The Actin-Disassembly Protein Glia Maturation Factor γ Enhances Actin Remodeling and B Cell Antigen Receptor Signaling at the Immune Synapse

Signaling by the B cell antigen receptor (BCR) initiates actin remodeling. The assembly of branched actin networks that are nucleated by the Arp2/3 complex exert outward force on the plasma membrane, allowing B cells to form membrane protrusions that can scan the surface of antigen-presenting cells (APCs). The resulting Arp2/3 complex-dependent actin retrograde flow promotes the centripetal movement and progressive coalescence of BCR microclusters, which amplifies BCR signaling. Glia maturation factor gamma (GMF gamma) is an actin disassembly-protein that releases Arp2/3 complex-nucleated actin filaments from actin networks. By doing so, GMF gamma could either oppose the actions of the Arp2/3 complex or support Arp2/3 complex-nucleated actin polymerization by contributing to the recycling of actin monomers and Arp2/3 complexes. We now show that reducing the levels of GMF gamma in human B cell lines via transfection with a specific siRNA impairs the ability of B cells to spread on antigen-coated surfaces, decreases the velocity of actin retrograde flow, diminishes the coalescence of BCR microclusters into a central cluster at the B cell-APC contact site, and decreases APC-induced BCR signaling. These effects of depleting GMF gamma are similar to what occurs when the Arp2/3 complex is inhibited.
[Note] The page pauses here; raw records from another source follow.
Lemma receive_loop_quiet size lim D : (forall t l, nw_turn t l = l) -> forall ms es bs l pr en b s q,
  rx_ok size lim s -> rxb_ok size lim b -> vnic_vq s RX_VQ = Ok q -> last_avail_idx q < 65536 -> rx_offers D q (rx_shm s) bs ->
  pool_wf (w_pool (vworld s)) -> inuse_list (w_pool (vworld s)) ≡ₚ ms ++ l -> rx_fits lim (w_pool (vworld s)) ms es bs ->
  pr + Z.of_nat (length ms) <= rx_burst (vnet (vn s)) ->
  exists s', receive_loop get_va nw_turn (Some <$> ms) pr en b s = Ok (pr + Z.of_nat (length ms), en + Z.of_nat (length ms), s') /\
    nw_mem s' = deliver_all bs es (nw_mem s) /\ rx_shm s' = publish (vr_num (vq_vring q)) (rx_entries bs es) (rx_shm s) /\
    vnic_vq s' RX_VQ = Ok (q <| last_avail_idx := u16 (last_avail_idx q + Z.of_nat (length ms)) |>) /\
    exists p', vworld s' = (vworld s) <| w_pool := p' |> /\ pool_left (w_pool (vworld s)) p' l.
Proof.
  intros Hid. assert (Hturn : forall t mem, length (nw_turn t mem) = length mem) by (intros; by rewrite Hid).
  intros ms es bs l. revert ms es bs. induction ms as [|m ms IH]; intros es bs pr en b s q Hrx Hb Hq Hlast Hoff Hp Hin Hfits Hburst.
  { inversion Hfits; subst. exists s. cbn [fmap list_fmap receive_loop length]. change (Z.of_nat 0) with 0. rewrite !Z.add_0_r. split; [done|]. split; [by destruct bs as [|[]]|]. split; [by destruct bs|].
    split; [|exists (w_pool (vworld s)); split; [by destruct (vworld s)|by split_and!]].
    rewrite Hq. f_equal. pose proof Hrx as (_ & _ & q0 & Hq0 & Hr). assert (q0 = q) as -> by congruence. pose proof (ro_avail _ _ _ _ Hr).
    rewrite u16_small by lia. by destruct q. }
  inversion Hfits as [|m0 ms0 e es0 i d bs0 He Hpk Hpos Hfit Hfits']; subst.
  destruct (pool_left_free (w_pool (vworld s)) m (ms ++ l) Hp Hin) as (p1 & e1 & Hf & Hpl & Hb1 & Hml).
  assert (Hbf : buf_free (vworld s) (Some m) = Ok ((vworld s) <| w_pool := p1 |>)) by (unfold buf_free; by rewrite Hf).
  destruct (rx_one_quiet size lim m e b q s D i d bs0 _ Hid Hrx Hb Hq Hlast Hoff He Hpk Hpos Hfit Hbf) as (b' & t & Hone).
  assert (Hm : m ∈ inuse_list (w_pool (vworld s))) by (rewrite Hin; set_solver).
  pose proof (rx_one_ok size lim m e b s Hturn Hrx Hb Hp Hm He Hpk) as Hpost. rewrite Hone in Hpost. destruct Hpost as (Hrx' & Hb' & Hvn & _).
  rewrite fmap_cons. cbn [receive_loop]. rewrite Hone. cbn [mbind outcome_bind]. set (s' := after_packet s q t _ e i d) in *.
  assert (Hq' : vnic_vq s' RX_VQ = Ok (q <| last_avail_idx := u16 (last_avail_idx q + 1) |>)) by (apply (with_vq_set s RX_VQ q _ Hq)).
  pose proof Hpl as (Hp1 & Hi1 & Hc1). rewrite Hvn.
  assert (Hfits1 : rx_fits lim p1 ms es0 bs0).
  { eapply rx_fits_ext; [|exact Hfits']. intros j Hj. rewrite Hb1, lookup_insert_ne; [done|]. intros ->. apply Hml. set_solver. }
  destruct (Z.leb_spec (rx_burst (vnet (vn s))) (pr + 1)) as [Hlast1|Hmore].
  - destruct ms as [|m2 ms]; [|cbn [length] in Hburst; lia]. exists s'. inversion Hfits1; subst. cbn [length deliver_all rx_entries zip_with].
    split; [done|]. split; [by destruct bs0 as [|[]]|]. split; [by destruct bs0|]. split; [done|]. by exists p1.
  - destruct (IH es0 bs0 (pr + 1) (en + 1) b' s' (q <| last_avail_idx := u16 (last_avail_idx q + 1) |>)) as (s2 & Hl & H1 & H2 & H3 & p2 & Hw2 & P1 & P2 & P3); try done.
    { cbn. apply u16_range. }
    { apply rx_offers_tail with (p := (i, d)); [done|]. pose proof Hrx as (_ & _ & q0 & Hq0 & Hr). assert (q0 = q) as -> by congruence. pose proof (ro_avail _ _ _ _ Hr). lia. }
    { rewrite Hvn. cbn [length] in Hburst. lia. }
    exists s2. split; [rewrite Hl; cbn [length]; do 3 f_equal; lia|]. split; [done|]. split; [done|]. split.
    + rewrite H3. f_equal. destruct q. cbn -[Z.of_nat]. unfold upd. cbn -[Z.of_nat]. f_equal. rewrite u16_add. f_equal. cbn [length]. lia.
    + exists p2. split; [by rewrite Hw2|]. split; [done|]. split; [done|]. intros Hc. by apply P3, Hc1.
Qed.

(** ** Properties *)


(** C7. From the egress queue to the normal world.  Whatever the normal world
    does to the ring and to its memory (within the limits of [nw_honest], and
    with buffers no longer than what follows a packet in its own buffer), a
    transmission of the card terminates without undefined behaviour; if it
    reports [n], exactly the first [n] packets have left the egress queue and
    their buffers are back in the pool; the others are still queued, in order,
    and every buffer in use keeps its one owner. *)
Theorem vnic_transmit_conserves size lim ndev s l d q :
  (forall t mem, length (nw_turn t mem) = length mem) -> rx_ok size lim s -> is_Some (vq (vdev (vn s)) !! 1%nat) ->
  owned (vworld s) l -> ndev ∈ netdev_list (w_nd (vworld s)) -> devs (w_nd (vworld s)) !! ndev = Some d ->
  egress_queue d = Some q -> xmit_handler d = true ->
  (forall m e, Some m ∈ pq_abs q -> bufs (w_pool (vworld s)) !! m = Some e -> data_off e + (lim - 12) <= Z.of_nat (length (bytes e))) ->
  defined (router_pktq_tx (fun _ => vnic_xmit_handler get_va nw_turn) ndev s) (fun '(n, s') =>
    rx_ok size lim s' /\ owned (vworld s') l /\
    exists d' q', devs (w_nd (vworld s')) !! ndev = Some d' /\ egress_queue d' = Some q' /\ pq_abs q' = drop (Z.to_nat n) (pq_abs q)).
Proof.
  intros Hturn Hrx Hqt Ho Hn Hd Hq Hx Hpk. destruct (owned_dev _ l ndev Ho Hn) as (d0 & Hd0 & Hdok). assert (d0 = d) as -> by congruence.
  destruct (dk_queue d Hdok) as (q0 & Hq0 & Hwf & Hsome). assert (q0 = q) as -> by congruence.
  assert (Hidle : rx_ok size lim s /\ owned (vworld s) l /\ exists d' q', devs (w_nd (vworld s)) !! ndev = Some d' /\ egress_queue d' = Some q' /\
    pq_abs q' = drop (Z.to_nat 0) (pq_abs q)) by (split; [done|]; split; [done|]; by exists d, q).
  unfold router_pktq_tx, dev_get. cbn [wd vstate_world]. rewrite Hd. cbn [deref mbind outcome_bind]. rewrite Hq. cbn [assert_ptr mbind outcome_bind].
  rewrite Hx. cbn [c_assert mbind outcome_bind]. destruct (bool_decide _ && _); [done|].
  destruct (Z.eqb_spec (bstgw_pktq_locked_contig_bufs q) 0) as [|Hc0]; [done|].
  pose proof (pq_abs_length q Hwf) as Hlen. assert (Hne : pq_abs q <> []).
  { intros E. rewrite E in Hlen. cbn in Hlen. apply Hc0. unfold bstgw_pktq_locked_contig_bufs, bstgw_pktq_locked_is_empty.
    destruct Hwf. by rewrite (proj2 (Z.eqb_eq (count q) 0)) by lia. }
  destruct (pktq_tx_burst q Hwf Hne) as (Hb & Hrd). rewrite Hrd. cbn [mbind outcome_bind].
  set (k := Z.to_nat (bstgw_pktq_locked_contig_bufs q)) in *. pose proof (all_some _ Hsome) as Eall. set (ids := omap id (pq_abs q)) in *.
  assert (Hk : (k <= length ids)%nat) by (rewrite Eall, length_fmap in Hlen; unfold k; lia).
  replace (take k (pq_abs q)) with (Some <$> take k ids) by (by rewrite Eall, fmap_take).
  destruct (queued_split (vworld s) ndev d (rw_nodup _ (wo_reg _ (proj1 Ho))) Hn) as (rest & Eq & _).
  assert (Eqo : queue_of (w_nd (vworld s)) ndev = ids) by (unfold queue_of; by rewrite Hd, Hq). rewrite Eqo in Eq.
  assert (Hin : inuse_list (w_pool (vworld s)) ≡ₚ take k ids ++ (drop k ids ++ rest ++ l)).
  { destruct Ho as [_ ->]. rewrite Eq. rewrite <- (take_drop k ids) at 1. solve_Permutation. }
  assert (Hpkts : rx_pkts lim (w_pool (vworld s)) (take k ids)).
  { apply Forall_forall. intros m Hm. assert (Hmq : Some m ∈ pq_abs q).
    { rewrite Eall. apply list_elem_of_fmap_2. by eapply elem_of_take in Hm as (? & ? & _); eapply list_elem_of_lookup_2. }
    destruct (owned_queued _ l ndev d q m Ho Hn Hd Hq Hmq) as (e & He & Hew & Hen). exists e. split; [done|]. split; [done|done|by apply (Hpk m)]. }
  apply defined_bind. eapply defined_mono; [|apply (xmit_ok size lim (take k ids) (drop k ids ++ rest ++ l) s Hturn Hrx Hqt (wo_pool _ (proj1 Ho)) Hin Hpkts)].
  intros [n s1] (Hrx1 & Hnk & p' & Hw1 & Hpl). rewrite length_take in Hnk.
  assert (Hpl' : pool_left (w_pool (vworld s)) p' (drop (Z.to_nat n) ids ++ rest ++ l)).
  { destruct Hpl as (P1 & P2 & P3). split; [done|]. split; [|done]. rewrite P2. rewrite <- (take_drop k ids) at 3.
    rewrite drop_app_le by (rewrite length_take; lia). solve_Permutation. }
  clear Hpl. cbn [wd vstate_world set_wd]. rewrite Hw1. destruct (Z.leb_spec n 0) as [Hn0|Hn0].
  - cbn. split; [done|]. rewrite Hw1. replace (Z.to_nat n) with 0%nat in * by lia. split; [|by exists d, q].
    apply (owned_pool _ l _ _ _ Ho Hpl'). rewrite Eq. solve_Permutation.
  - cbn [w_nd upd]. cbn. rewrite Hd. cbn [deref mbind outcome_bind]. rewrite Hq. cbn [deref mbind outcome_bind].
    rewrite Eall, length_fmap in Hlen.
    destruct (drop_bufs_refines_fifo q n Hwf ltac:(destruct Hwf; lia)) as (q2 & -> & Hwf2 & _ & Habs). cbn [mbind outcome_bind negb].
    unfold set_wd. cbn [vstate_world]. match goal with |- context [s1 <| vworld := ?w2 |>] => change (vworld (s1 <| vworld := w2 |>)) with w2 end.
    split; [by eapply rx_ok_frame; [..|exact Hrx1]|].
    split; [|exists (d <| egress_queue := Some q2 |>), q2; split; [apply lookup_insert_eq|done]].
    assert (Ho2 : owned (dev_set (vworld s) ndev (d <| egress_queue := Some q2 |>)) (take (Z.to_nat n) ids ++ l)).
    { apply (owned_queue_drop _ _ _ _ _ q); try done. by rewrite fmap_take, <- Eall, Habs, take_drop. }
    apply (owned_pool _ _ l p' _ Ho2 Hpl'). destruct Ho2 as [_ Hin2]. apply (Permutation_app_inv_l (take (Z.to_nat n) ids)).
    transitivity (inuse_list (w_pool (vworld s))); [rewrite Hin|rewrite Hin2; solve_Permutation].
    rewrite app_assoc, take_drop, (app_assoc (take k ids)), take_drop. done.
Qed.
Lemma vnic_poll_loses_no_kick_witness :
  exists n s', vnic_poll (card_flush (fun pa => pa) (fun _ m => m) (Some 256) 1 true ex_take)
      (card_transmit (fun pa => pa) (fun _ m => m) 1) 2 64 ex_polled = Ok (Some n, s') /\ n = 1 /\
    loop_outcome (card_flush (fun pa => pa) (fun _ m => m) (Some 256) 1 true ex_take)
      (card_transmit (fun pa => pa) (fun _ m => m) 1) 2 64 (masked ex_polled) (Ok (Some n, s')).
Proof.
  assert (H := vnic_poll_loses_no_kick (fun pa => pa) (fun _ m => m) (Some 256) 1 true ex_take 2 64 ex_polled).
  destruct (vnic_poll _ _ 2 64 ex_polled) as [[[n|] s']| |] eqn:E; [|vm_compute in E; discriminate E..].
  exists n, s'. split; [reflexivity|]. split; [vm_compute in E; injection E as <- _; reflexivity|]. apply H.
  - eexists ex_vq, ex_vq. split; [reflexivity|].
    split; [eapply ex_wired; [discriminate|discriminate|reflexivity|cbn; lia|intros t; cbn; lia]|]. split; [reflexivity|].
    eapply ex_wired; [discriminate|discriminate|reflexivity|cbn; lia|intros t; cbn; lia].
  - reflexivity.
Defined.

(** One packet for the normal world, which shows 100 receive buffers. *)
Definition ex_short : vstate ex_T :=
  ex_rx_state <| rx_shm ::= fun m => m <| avail_idx_at := fun _ => 100 |> |>
              <| tx_shm ::= fun m => m <| avail_idx_at := fun _ => 5 |> |> <| vnapi := mk_napi 1 false false |>.

Lemma vnic_poll_spins_witness :
  vnic_poll (card_flush (fun pa => pa) (fun _ m => m) (Some 256) 1 true ex_take)
    (card_transmit (fun pa => pa) (fun _ m => m) 1) 1000 64 ex_short
  = Ok (None, masked ex_short <| reads := 2000%nat |>).
Proof.
  apply (vnic_poll_spins (fun pa => pa) (fun _ m => m) (Some 256) 1 true ex_take 1000 64 ex_short); [|lia]. split.
  - exists ex_vq, ex_rx_vq. split; [reflexivity|].
    split; [eapply ex_wired; [discriminate|discriminate|reflexivity|cbn; lia|intros t; cbn; lia]|]. split; [reflexivity|].
    eapply ex_wired; [discriminate|discriminate|reflexivity|cbn; lia|intros t; cbn; lia].
  - discriminate.
  - intros tx E. injection E as <-. split; [discriminate|reflexivity].
  - intros rx E. injection E as <-. split; [discriminate|intros t; vm_compute; split; reflexivity].
  - eexists _, ex_egress. split; [reflexivity|]. split; [reflexivity|]. split; [reflexivity|]. split; [reflexivity|].
    split; [apply ex_queue_wf; auto|vm_compute; discriminate].
Defined.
This suggests that GMF gamma cooperates with the Arp2/3 complex to support BCR-induced actin remodeling and amplify BCR signaling at the immune synapse.

Automated summary

Signaling through the B cell antigen receptor (BCR) triggers actin remodeling, with the Arp2/3 complex nucleating branched actin networks that exert outward force on the plasma membrane. Glia maturation factor gamma (GMF gamma) functions as an actin disassembly protein, releasing actin filaments to either oppose or support Arp2/3 complex-nucleated actin polymerization. Depletion of GMF gamma in human B cell lines impairs cell spreading, reduces actin retrograde flow velocity, diminishes BCR microclusters coalescence, and decreases BCR signaling, similar to Arp2/3 complex inhibition.